Listen to all of you who swear by Kevin and his stories are lame there are so many people he has ripped off and continue to rip off I aught to know I worked for his company selling his books. I believed in him until I went into customer service and actually saw how the people that believed in him were treated by the company that does his distribution and shipping


I thought that if I got into the customer service part of the company I could actually help people and that is totally wrong his newsletter cost people a bunch of money all at once and the thing is that half of them never knew it until they had an over draft charge. Their way of dealing with the customers is to have us reps tell them that they will be receiving their refunds in approximately 60 days and you don’t know how many time I had to calm customers down because they were ripped off and there was nothing I could do to help them.

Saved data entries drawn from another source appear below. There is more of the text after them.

Definition persist_recovery_writer_blob_with_key (io : WriterIo) (nonce : array 12) (session : UserSession)
    (writer_key epoch_key : array 32) : ST WriterStore string unit :=
  if negb (us_persistent session)
  then st_fail "Automatic backup credentials require a persistent sign-in session."%string
  else
    let* blob := st_lift (map_err (λ e, "Failed to seal writer blob: " +:+ CryptoError_display e)
                   (encrypt_with_ad nonce (arr epoch_key) writer_key WRITER_AAD)) in
    let* _ := st_lift (map_err (λ _, "Automatic backup credentials could not be saved in secure storage"%string)
                (io_store_key io)) in
    do* st_put (λ s, mkWriterStore (wr_artifact s) (Some writer_key) (wr_blob s));
    let* _ := st_lift (map_err (λ e, "Failed to create writer blob dir: " +:+ e) (io_create_dir io)) in
    let* serialized := st_lift (map_err (λ e, "Failed to serialize writer blob: " +:+ e) (protected_to_vec blob)) in
    let* _ := st_lift (map_err (λ e, "Failed to persist writer blob: " +:+ e) (io_write io)) in
    st_put (λ s, mkWriterStore (wr_artifact s) (wr_key s) (Some serialized)).
Definition persist_recovery_writer_material (io : WriterIo) (nonce : array 12) (session : UserSession)
    (k_file epoch_key : array 32) : ST WriterStore string unit :=
  let* writer_key := st_lift (derive_writer_key k_file (us_device_id session)) in
  persist_recovery_writer_blob_with_key io nonce session writer_key epoch_key.
(** Here the writer key is drawn. *)
Definition persist_recovery_writer_epoch_key (io : WriterIo) (nonce : array 12) (writer_key : array 32)
    (session : UserSession) (epoch_key : array 32) : ST WriterStore string unit :=
  persist_recovery_writer_blob_with_key io nonce session writer_key epoch_key.
(** ** Checking and signing a challenge ([client/src/device_actions.rs]) *)

Record DeviceActionContext := mkDeviceActionContext {
  dx_server_url : string;
  dx_user_id : string;
  dx_device_id : string;
}.
Record DeviceActionProof := mkDeviceActionProof { dp_challenge_id : string; dp_signature : string }.

Definition LIFETIME_SECONDS : Z := 300.
Definition CLOCK_SKEW_SECONDS : Z := 30.

Definition api_base (server_url : string) : string :=
  trim_end_str "/api/v1" (trim_end_char "/" server_url) +:+ "/api/v1".

Definition device_invitation_rotation_payload (invitation_public identity_public : bytes) (self_welcome_messages : Value)
  : res string Value :=
  match self_welcome_messages with
  | VArray _ =>
      Ok (json_object [("invitation_public_key", VString (hex_encode invitation_public));
                       ("identity_public_key", VString (hex_encode identity_public));
                       ("self_welcome_messages", self_welcome_messages)]%string)
  | _ => Err "Self Welcome messages must be an array."%string
  end.

Definition validate_device_action_challenge (c : DeviceActionChallenge) (x : DeviceActionContext) (identity_public : bytes)
    (action : DeviceAction) (target_device_id : string) (target_identity_sha256 : option string) (payload : Value)
    (now : Z) : res string unit :=
  let? digest := device_action_payload_sha256 payload in
  if bool_decide (dc_actor_user_id c ≠ dx_user_id x) || bool_decide (dc_actor_device_id c ≠ dx_device_id x)
     || bool_decide (api_base (dc_server_url c) ≠ api_base (dx_server_url x))
     || bool_decide (dc_actor_identity_key_sha256 c ≠ hex_encode (arr (sha256 identity_public)))
     || bool_decide (dc_action c ≠ action) || bool_decide (dc_target_device_id c ≠ target_device_id)
     || bool_decide (dc_payload_sha256 c ≠ digest)
     || match target_identity_sha256 with
        | Some expected => bool_decide (dc_target_identity_key_sha256 c ≠ expected)
        | None => false
        end
     || negb (is_some (uuid_parse_str (dc_challenge_id c)))
     || match hex_decode (dc_nonce c) with Some nonce => negb (length nonce =? 32) | None => true end
     || match hex_decode (dc_target_identity_key_sha256 c) with
        | Some digest => negb (length digest =? 32)
        | None => true
        end
  then Err "Device authorization challenge does not match this account, device, or action."%string
  else if (dc_expires_at c <=? now)%Z
  then Err "Device authorization challenge has expired. Retry the operation."%string
  else if (i64_saturating_add now (LIFETIME_SECONDS + CLOCK_SKEW_SECONDS) <? dc_expires_at c)%Z
  then Err ("Device authorization challenge expiry is too far in the future. Check your device's date and time, "
              +:+ "then retry.")
  else Ok tt.
(** The bytes of chunks that are to be left. *)
Definition target_bytes (m : CacheManager C M) : N :=
  trunc_to_u64 (f64_mul (f64_of_u64 (max_size_bytes (chunk_cache m))) (target_utilization (cm_config m))).
Definition relieved (m : CacheManager C M) (c' : ChunkCache C) : Prop :=
  (0 < max_size_bytes (chunk_cache m))%N →
  over_threshold (cm_config m) (current_size_bytes (chunk_cache m)) (max_size_bytes (chunk_cache m)) = true →
  (current_size_bytes c' ≤ target_bytes m)%N ∨ entries c' = [].
Lemma relieve_chunks_spec (m : CacheManager C M) :
  manager_inv m → ∃ c', relieve_chunks m = (Ok tt, set_chunks c' m) ∧ manager_inv (set_chunks c' m) ∧
    entries c' `sublist_of` entries (chunk_cache m) ∧
    (current_size_bytes c' ≤ current_size_bytes (chunk_cache m))%N ∧ relieved m c'.
Proof.
  intros [Hc Hm]. unfold relieve_chunks. rewrite st_bind_get. fold (target_bytes m). unfold relieved.
  assert (set_chunks (chunk_cache m) m = m) as Es by by destruct m.
  destruct (N.ltb_spec 0 (max_size_bytes (chunk_cache m))) as [Hpos|]; simpl.
  2:{ exists (chunk_cache m). rewrite Es. split_and!; try done. lia. }
  destruct (over_threshold _ _ _); [|exists (chunk_cache m); rewrite Es; by split_and!].
  destruct (N.ltb_spec 0 (current_size_bytes (chunk_cache m) - target_bytes m)) as [Hfree|Hz].
  2:{ exists (chunk_cache m). rewrite Es. split_and!; try done. intros _ _. left. lia. }
  unfold evict_lru. rewrite (proj2 (N.eqb_neq _ 0)) by lia.
  destruct (evict_chunks_spec max Q max_fits (current_size_bytes (chunk_cache m) - target_bytes m) _ Hc)
    as (freed & c' & E & Hc' & Hs & _ & Ec & Hend).
  exists c'. unfold st_bind. rewrite (on_chunks_spec _ _ _ _ E). split_and!; try done; [lia|].
  intros _ _. destruct Hend; [left; lia|by right].
Qed.
(** Storing what was decrypted keeps the cache true to the files. *)
Lemma store_keeps_inv key chunk ttl now s :
  cache_inv s → from_file content (mkCacheKey (key_file_id key) (key_offset key) (blen (dc_data chunk))) (dc_data chunk) →
  ∃ m', with_cache_manager (store_chunk key chunk ttl now) s = (Ok tt, put_cache m' s) ∧
        manager_inv max cap (from_file content) m'.
Proof.
  intros Hs Hf. destruct (store_chunk_spec max cap (from_file content) max_fits key chunk ttl now _ Hs Hf)
    as (m' & E & Hm'). exists m'. by rewrite (with_cache_manager_spec _ _ _ _ E).
Qed.
Lemma piece_from_file file_id offset size :
  let d := piece offset size (content file_id) in from_file content (mkCacheKey file_id offset (blen d)) d.
Proof.
  simpl. unfold from_file. simpl. rewrite piece_blen. symmetry. apply piece_short.
Qed.

Lemma try_epochs_spec file_id offset size epochs outcomes epoch now s :
  cache_inv s → Forall (reads_file file_id offset size) outcomes → length epochs ≤ length outcomes →
  ∃ r s', try_epochs epochs outcomes epoch now size s = (r, s') ∧ cache_inv s' ∧
    ((∃ chunk, r = Ok chunk ∧ good_chunk file_id offset size chunk) ∨
     r = Err (MeDecryption "All epoch fallback attempts failed") ∧
     Forall (λ o, ∃ e, o = Err e) (take (length epochs) outcomes)).
Proof.
  intros Hs. revert outcomes. induction epochs as [|ep epochs IH]; intros outcomes Hf Hl; simpl.
  { eexists _, s. split; [reflexivity|]. split; [done|]. right. split; [done|constructor]. }
  destruct outcomes as [|o outcomes]; [simpl in Hl; lia|]. apply list.Forall_cons in Hf as [Ho Hf].
  destruct (decrypt_with_epoch_good file_id offset size o epoch now Ho) as [(chunk & -> & Hg)|(e & -> & ->)].
  - eexists _, _. split; [reflexivity|]. split; [done|]. left. by exists chunk.
  - destruct (IH outcomes Hf) as (r & s' & E & Hs' & Hr); [simpl in Hl; lia|].
    exists r, s'. split; [done|]. split; [done|]. destruct Hr as [?|[-> Hall]]; [by left|right].
    split; [done|]. simpl. constructor; [by exists e|done].
Qed.

Lemma prefetch_cache context offset size now s :
  dc_cache (maybe_trigger_prefetch context offset size now s) = dc_cache s ∧
  dc_metrics (maybe_trigger_prefetch context offset size now s) = dc_metrics s.
Proof.
  unfold maybe_trigger_prefetch. destruct (cx_access_pattern context); try done.
  destruct (is_under_pressure _); [done|]. by destruct (is_some _).
Qed.
Lemma cache_aware_spec context key chunk now s :
  cache_inv s → from_file content (mkCacheKey (key_file_id key) (key_offset key) (blen (dc_data chunk))) (dc_data chunk) →
  ∃ m', cache_with_migration_awareness context key chunk now s = (Ok tt, put_cache m' s) ∧
        manager_inv max cap (from_file content) m'.
Proof.
  intros Hs Hf. unfold cache_with_migration_awareness. destruct (should_cache _); [by apply store_keeps_inv|].
  exists (dc_cache s). split; [by destruct s|done].
Qed.

(** How many times the client is asked before a piece is given up. *)
Definition attempts (current_epoch : N) : nat := S (length (epochs_to_try current_epoch)).

Definition chunk_post context (outcomes : list (res string bytes)) (current_epoch offset size optimal : N)
    (cached : list (CacheKey * CachedChunk)) (r : res MountError DecryptedChunk) : Prop :=
  match r with
  | Ok chunk =>
      dc_from_cache chunk = true ∧ (∃ o, answers content (cx_file_id context) offset size cached (dc_data chunk) o) ∨
      good_chunk (cx_file_id context) offset optimal chunk
  | Err _ => Forall (λ o, ∃ e, o = Err e) (take (attempts current_epoch) outcomes)
  | _ => False
  end.
(* ===== verification/Rewrap.v ===== *)
(** * Rewrapping files and reading them in two epochs ([crates/client/src/file/rewrap.rs],
      [crates/client/src/file/access.rs])

    [RewrapManager] decrypts a stored file under the key of the current epoch and stores it
    again under the key of another, one file at a time, from a queue with priorities or in
    concurrent batches; [FileAccessManager] reads such files under the current epoch.  Both
    work on the in-memory store that [LocalFsStorage] delegates to, whose transactions apply
    every operation at once.  The epoch manager is read only and an argument; so are readings
    of the clock, measured durations, drawn nonces and the answers of the network.  A panic
    while a lock is held poisons the lock, which makes later uses of it panic. *)

From Stdlib Require Import Strings.Byte Floats.SpecFloat.
From stdpp Require Import base tactics numbers sets list gmap strings pretty option sorting.
From S2P Require Import Prelude StateError Crypto Merkle Transparency Coverage HybridKem EpochState.
From S2P Require Import CutoverMessages FilePath Storage FileCache Welcome GroupUpdate Cutover Migration.
From S2P Require Import EpochManager MountCache.
Open Scope hc_scope.
Open Scope hc_st_scope.
Definition FileMetadata_validate (m : FileMetadata) : checked :=
  let? _ := reject_if (bool_decide (md_file_path m = ""%string)) "file_path cannot be empty" in
  let? _ := reject_if (bool_decide (md_epoch_id m = [])) "epoch_id cannot be empty" in
  let? _ := reject_if (len_differs (md_wrapped_file_key m) 32) "wrapped_file_key must be 32 bytes" in
  let? _ := reject_if (len_differs (md_original_hash m) 32) "original_hash must be 32 bytes" in
  let? _ := reject_if (len_differs (md_encrypted_hash m) 32) "encrypted_hash must be 32 bytes" in
  let? _ := reject_if (len_differs (md_owner_signature m) 64) "owner_signature must be 64 bytes" in
  let? _ := FileEncryptionInfo_validate (md_encryption_info m) in
  let? _ := reject_if (bool_decide (md_file_id m ≠ calculate_file_id (md_file_path m)))
              "file_id does not match file_path" in
  reject_if (md_modified_at m <? md_created_at m)%N "modified_at cannot be before created_at".
Definition FileMetadata_new (now : Z) (file_path : string) (epoch_id wrapped_file_key : bytes)
    (encryption_info : FileEncryptionInfo) (file_size : N) (original_hash encrypted_hash : bytes)
    (access_control : AccessControl) (owner_signature : bytes) : res MessageError FileMetadata :=
  let file_id := calculate_file_id file_path in
  let? now := unix_seconds now in
  let metadata := mkFileMetadata file_id file_path epoch_id wrapped_file_key encryption_info file_size original_hash
                    encrypted_hash FileVersion_current access_control now now owner_signature in
  let? _ := FileMetadata_validate metadata in
  Ok metadata.
Definition within_limit (what : string) (serialized : res string bytes) : checked :=
  let? serialized := map_err (λ e, MsgSerializationError ("Serialization failed: " +:+ e)) serialized in
  reject_if (MAX_MESSAGE_SIZE <? N.of_nat (length serialized))%N
    (what +:+ " exceeds maximum size: " +:+ pretty (N.of_nat (length serialized)) +:+ " > "
     +:+ pretty MAX_MESSAGE_SIZE).
Definition check_size_limits (m : FileMetadata) : checked := within_limit "FileMetadata" (file_metadata_to_vec m).

Definition CoverageUpdate_validate (u : CoverageUpdate) : checked :=
  let? _ := reject_if (bool_decide (cu_file_id u ≠ md_file_id (cu_new_metadata u))) "file_id must match metadata file_id" in
  let? _ := reject_if (bool_decide (cu_to_epoch_id u ≠ md_epoch_id (cu_new_metadata u)))
              "to_epoch_id must match metadata epoch_id" in
  let? _ := reject_if (len_differs (cu_admin_signature u) 64) "admin_signature must be 64 bytes" in
  FileMetadata_validate (cu_new_metadata u).
Definition CoverageUpdate_new (now : Z) (file_id from_epoch_id to_epoch_id : bytes) (new_metadata : FileMetadata)
    (inclusion_proof : list bytes) (admin_signature : bytes) : res MessageError CoverageUpdate :=
  let? timestamp := unix_seconds now in
  let update := mkCoverageUpdate file_id from_epoch_id to_epoch_id new_metadata inclusion_proof timestamp admin_signature in
  let? _ := CoverageUpdate_validate update in
  Ok update.

(** The loop over the updates. *)
Fixpoint validate_updates (from_epoch_id to_epoch_id : bytes) (updates : list CoverageUpdate) : checked :=
  match updates with
  | [] => Ok tt
  | u :: updates =>
      let? _ := CoverageUpdate_validate u in
      let? _ := reject_if (bool_decide (cu_from_epoch_id u ≠ from_epoch_id)) "Inconsistent from_epoch_id in batch" in
      let? _ := reject_if (bool_decide (cu_to_epoch_id u ≠ to_epoch_id)) "Inconsistent to_epoch_id in batch" in
      validate_updates from_epoch_id to_epoch_id updates
  end.
Definition BatchCoverageUpdate_validate (b : BatchCoverageUpdate) : checked :=
  let? _ := reject_if (bool_decide (length (bu_file_updates b) = 0)) "file_updates cannot be empty" in
  let? _ := reject_if (MAX_BATCH_SIZE <? length (bu_file_updates b))%nat
              ("Batch size " +:+ pretty (N.of_nat (length (bu_file_updates b))) +:+ " exceeds maximum "
               +:+ pretty (N.of_nat MAX_BATCH_SIZE)) in
  let? _ := reject_if (len_differs (bu_combined_root b) 32) "combined_root must be 32 bytes" in
  let? _ := reject_if (len_differs (bu_admin_signature b) 64) "admin_signature must be 64 bytes" in
  let? _ := validate_updates (bu_from_epoch_id b) (bu_to_epoch_id b) (bu_file_updates b) in
  within_limit "BatchCoverageUpdate" (batch_to_vec b).
Definition BatchCoverageUpdate_new (now : Z) (from_epoch_id to_epoch_id : bytes) (file_updates : list CoverageUpdate)
    (combined_root admin_signature : bytes) : res MessageError BatchCoverageUpdate :=
  let? timestamp := unix_seconds now in
  let batch := mkBatchCoverageUpdate from_epoch_id to_epoch_id file_updates combined_root timestamp
                 (N.of_nat (length file_updates)) admin_signature in
  let? _ := BatchCoverageUpdate_validate batch in
  Ok batch.
End Messages.
Definition initTls (config : Config) : M unit :=
  when (negb (strictCiphers config))
    (modify (setTlsDefaultCiphers "ALL") ;;;
     call (CursorWrite ("Relaxing cipher list to allow any cipher." ++ nl))) ;;;
  when (ignoreInvalidSSL config)
    (modify (setEnv "NODE_TLS_REJECT_UNAUTHORIZED" "0") ;;;
     call (CursorWrite ("Ignoring invalid certificates." ++ nl))).

Definition initSpool (config : Config) (crawler : Engine) : M unit :=
  when (0 <? reportSpoolInterval config)%Z
    (call (CursorWrite ("Starting spool reporting every "
                        ++ pretty (reportSpoolInterval config) ++ " ms." ++ nl)) ;;;
     t <- setInterval (reportSpoolInterval config) ;;
     modify (setSpooledReportTimer t)).

(** Modelled from the spec: [configUtil.getFirstMatchingPattern], whose
    source is not part of [lib/Crawler.js]. It returns the first pattern,
    in configured order, that matches the candidate URL, and nothing when
    no pattern matches. *)
Definition getFirstMatchingPattern
    (patterns : list Pattern) (candidate : string) (root : option string) : option Pattern :=
  List.find (fun p => patternMatches p candidate root) patterns.

(** [ToBoolean] of what [getFirstMatchingPattern] returned. *)
Definition found (r : option Pattern) : bool :=
  match r with Some p => patternTruthy p | None => false end.

Definition nonEmpty (o : option (list Pattern)) : bool :=
  match o with Some l => (0 <? length l)%nat | None => false end.

(** The callback handed to [crawler.addFetchCondition]. *)
Definition fetchCondition (config : Config) (hasExclude hasInclude : bool)
    (parsedURL : QueueItem) : M bool :=
  let shouldFetch := true in
  let shouldFetch :=
    if hasExclude then
      let firstMatchingExcludePattern :=
        getFirstMatchingPattern (default [] (excludePatterns config))
                                (url parsedURL) (rootUrl config) in
      shouldFetch && negb (found firstMatchingExcludePattern)
    else shouldFetch in
  let shouldFetch :=
    if hasInclude then
      let firstMatchingIncludePattern :=
        getFirstMatchingPattern (default [] (includePatterns config))
                                (url parsedURL) (rootUrl config) in
      shouldFetch && found firstMatchingIncludePattern
    else shouldFetch in
  when (negb shouldFetch) (call (LogIgnore parsedURL)) ;;;
  ret shouldFetch.

Definition initIncludeExcludePatterns (config : Config) (crawler : Engine) : Engine :=
  let hasExclude := nonEmpty (excludePatterns config) in
  let hasInclude := nonEmpty (includePatterns config) in
  if hasExclude || hasInclude
  then addFetchCondition (fetchCondition config hasExclude hasInclude) crawler
  else crawler.

(** [_.forEach] returns at once on a collection that is [undefined]. *)
Definition injectCrawlerConfig (config : Config) (crawler : Engine) : Engine :=
  match simplecrawlerConfig config with
  | Some settings =>
      Lodash.forEach settings (fun value key crawler => setProp key value crawler) crawler
  | None => crawler
  end.
(** * Tone synthesis of [healthvis-mobile/generate_tones.py]

    A shallow embedding of [generate_tone] and of the NumPy operations it
    calls, followed by the properties of the sample buffer it returns.

    Numbers.  A [float64] is a real number of [format]: one with 53
    significant bits.  Every float operation of the source ([*], [/], [-],
    [+], the conversion of an [int], [np.sin]) is the exact operation on
    reals followed by [rnd64], rounding to the nearest number of [format]
    with ties to the even mantissa, as IEEE 754 prescribes.  [np.pi] is the
    double [pi64].  Two idealisations remain and are the model's
    assumptions: the exponent range is not bounded (no overflow to
    infinity, no subnormal numbers, no NaN), and [np.sin] is taken as the
    correctly rounded sine.  The theorems use of [np.sin] only that its
    values are doubles in [-1, 1], that it maps 0 to 0 and is odd, and, in
    two examples, that one of its values lies between two doubles far
    apart.  Python integers are [Z].  The [int16] buffer the function
    returns is a [list Z] whose entries are produced by the cast
    [astype_int16], with its 16-bit wrap-around written out.

    The arguments [duration], [fade_duration] and [frequency] range over
    all reals; a Python caller passes doubles (an [int] frequency such as
    300 is converted to the double of the same value).  The examples use
    doubles only.

    Arrays.  Every NumPy array lives in a store (an allocation log); a
    Python variable holds a reference into it.  A basic slice such as
    [audio[:fade_samples]] is a view, an alias for a segment of its base
    array, and [view *= rhs] writes through the view into the base array.
    Failures of NumPy surface as the Python exception [ValueError].
    Memory limits are not modelled: an array of any length can be
    allocated. *)

From Stdlib Require Import Reals Lra Lia ZArith.
From stdpp Require Import base option list.

(** ** Scalars *)

(** Python's [int(x)] on a float: truncation toward zero. *)
Definition py_int (x : R) : Z :=
  if Rle_dec 0 x then Zfloor x else Zceil x.

(** Two's complement reading of the low 16 bits of an integer. *)
Definition wrap16 (z : Z) : Z :=
  ((z + 32768) mod 65536 - 32768)%Z.

(** The element-wise cast of [ndarray.astype(np.int16)] on a [float64]:
    the fractional part is dropped (C conversion, toward zero) and the
    integer is stored in 16 bits. *)
Definition astype_int16 (x : R) : Z := wrap16 (py_int x).

(** ** Binary64 arithmetic *)

(** Powers of two. *)
Definition bpow (e : Z) : R := powerRZ 2 e.

(** The binary floating-point numbers with 53 significant bits. *)
Definition format (x : R) : Prop :=
  ∃ m e : Z, x = (IZR m * bpow e)%R ∧ (Z.abs m < 2 ^ 53)%Z.

(** The exponent [e] with [2^(e-1) <= |x| < 2^e], for [x] other than 0. *)
Definition mag (x : R) : Z := (Zfloor (ln (Rabs x) / ln 2) + 1)%Z.

(** The integer nearest to [t], the even one at a tie. *)
Definition rne (t : R) : Z :=
  let f := Zfloor t in
  if Rlt_dec (t - IZR f) (1 / 2) then f
  else if Rlt_dec (1 / 2) (t - IZR f) then (f + 1)%Z
  else if Z.even f then f else (f + 1)%Z.

(** Rounding to the nearest number of [format], ties to even: the
    mantissa of [x] scaled to 53 bits is rounded to an integer. *)
Definition rnd64 (x : R) : R :=
  if Req_dec_T x 0 then 0%R
  else (IZR (rne (x * bpow (53 - mag x))) * bpow (mag x - 53))%R.

(** The arithmetic of [float64]: the exact result, rounded. *)
Definition fadd (x y : R) : R := rnd64 (x + y).
Definition fsub (x y : R) : R := rnd64 (x - y).
Definition fmul (x y : R) : R := rnd64 (x * y).
Definition fdiv (x y : R) : R := rnd64 (x / y).

(** A Python [int] used in float arithmetic. *)
Definition of_int (z : Z) : R := rnd64 (IZR z).
(** [c(x)] for anything [build] returns. *)
Fixpoint call (c : callable) (x : TT.tensor) : result TT.tensor :=
  match c with
  | Instance a => Activation_call a x
  | Lambda a b _ => y <- call a x ;; call b y
  end.

(** The instances a result is made of, in the order they are applied. *)
Fixpoint instances (c : callable) : list Activation :=
  match c with
  | Instance a => [a]
  | Lambda a b _ => (instances a ++ instances b)%list
  end.

(** The instance a segment stands for: its class is the one the registry
    holds for it, its name is the segment as written. *)
Definition stands_for (n : string) (a : Activation) : Prop :=
  Registrar.lookup n = Some (cls a) /\ name a = PStr n /\
  kwargs a = [] /\ params a = [].

(** Applying instances one after the other, each to what the one before
    returned. *)
Fixpoint run (l : list Activation) (x : TT.tensor) : result TT.tensor :=
  match l with
  | [] => Ok x
  | a :: l' => y <- Activation_call a x ;; run l' y
  end.

(** * Properties *)

(** ** The result monad *)

Lemma bind_assoc {A B C : Type} (r : result A) (f : A -> result B) (g : B -> result C) :
  (y <- (x <- r ;; f x) ;; g y) = (x <- r ;; y <- f x ;; g y).
Proof. destruct r; reflexivity. Qed.

Lemma bind_ok_inv {A B : Type} (r : result A) (f : A -> result B) (b : B) :
  (x <- r ;; f x) = Ok b -> exists a, r = Ok a /\ f a = Ok b.
Proof. destruct r as [a|e]; simpl; [eauto|discriminate]. Qed.

(** ** Strings *)

Section SplitFacts.

Variable sep : ascii.

Lemma split_not_nil (s : string) : Str.split sep s <> [].
Proof.
  destruct s as [|c r]; simpl; [discriminate|].
  destruct (Ascii.eqb c sep); [discriminate|].
  destruct (Str.split sep r); discriminate.
Qed.

(** A string without separator is its own single segment. *)
Lemma split_no_sep (s : string) :
  Str.contains sep s = false -> Str.split sep s = [s].
Proof.
  induction s as [|c r IH]; simpl; [reflexivity|].
  destruct (Ascii.eqb c sep); simpl; [discriminate|].
  intros H. now rewrite (IH H).
Qed.

(** With a separator there are at least two segments. *)
Lemma split_sep_two (s : string) :
  Str.contains sep s = true ->
  exists a b rest, Str.split sep s = a :: b :: rest.
Proof.
  induction s as [|c r IH]; simpl; [discriminate|].
  destruct (Ascii.eqb c sep); simpl.
  - intros _. destruct (Str.split sep r) as [|b rest] eqn:E.
    + now apply split_not_nil in E.
    + eauto.
  - intros H. destruct (IH H) as (a & b & rest & ->). eauto.
Qed.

He is the biggest scam artist ever. he prays on old people and poor people that are looking for some cure that his infomercials claim are in the book Yes, if you have a computer and the resources there is some good things in there, but most of it is garbage because I have looked it up on line myself because I refused to order his book which seeing as I worked there I could’ve gotten it for free. I didn’t want it because it is useless.

Don’t get scammed by the new book on weight loss. Please take my advice and don’t bother especially if you have the CD because they are the same with just a hair of different info in them.

I am also going to find the web page for all the complaints against him and post an apology to all the customers I promised I would help because I was never allowed to call them back by company policy -I would’ve had to do it on my own time even though the supervisor tells us to tell them we will call back with info when received she never gets back to rep to do cb even when reminded she is not a bad person either just doing her job

Thank you, Anonymous, for coming forward with your story. Doubtless, there are many die-hard Trudeau followers (he really does have a cult following) that will label you a “heretic” and discount your story as that of a disgruntled employee, but you’ve characterized what I’ve been saying about Trudeau all along: he’s a con man praying on the weak, needy and desperate. He’s not a consumer “advocate” at all, but rather a leach, sucking money from them where he can with his fangs of deception. Trudeau successfully deceives the public into thinking that he’s their advocate and that he’s protecting them against the “establishment.”

The reality is that Trudeau is exactly the problem he claims to be an advocate against: corporate theft of consumer capital with regard to health concerns.

Other Posts on Trudeau, the con-artist:
Review: Kevin Trudeau’s Natural Cures, Part 1
Review: Kevin Trudeau’s Natural Cures, Part 2
Yet Another Kevin Trudeau Con
The Pseudoscience of an “Infomercial” Conman

Yet Another Kevin Trudeau Con

Kevin Trudeau is in the news for shenanigans other than the ‘alternative medicine’ scams he’s associated with. The Philippine Daily Inquirer ran an article on October 27, 2006 that exposes his involvement in organizing the International Pool Tour, which included a $3 million World 8-Ball Open in Reno, NV. Unfortunately, for the players, not all is on the up-and-up:

Six weeks after the IPT Open in Reno, Trudeau has yet to pay the winners. He has apologized for the delay, saying he fully understood and acknowledged the players’ frustration and concern.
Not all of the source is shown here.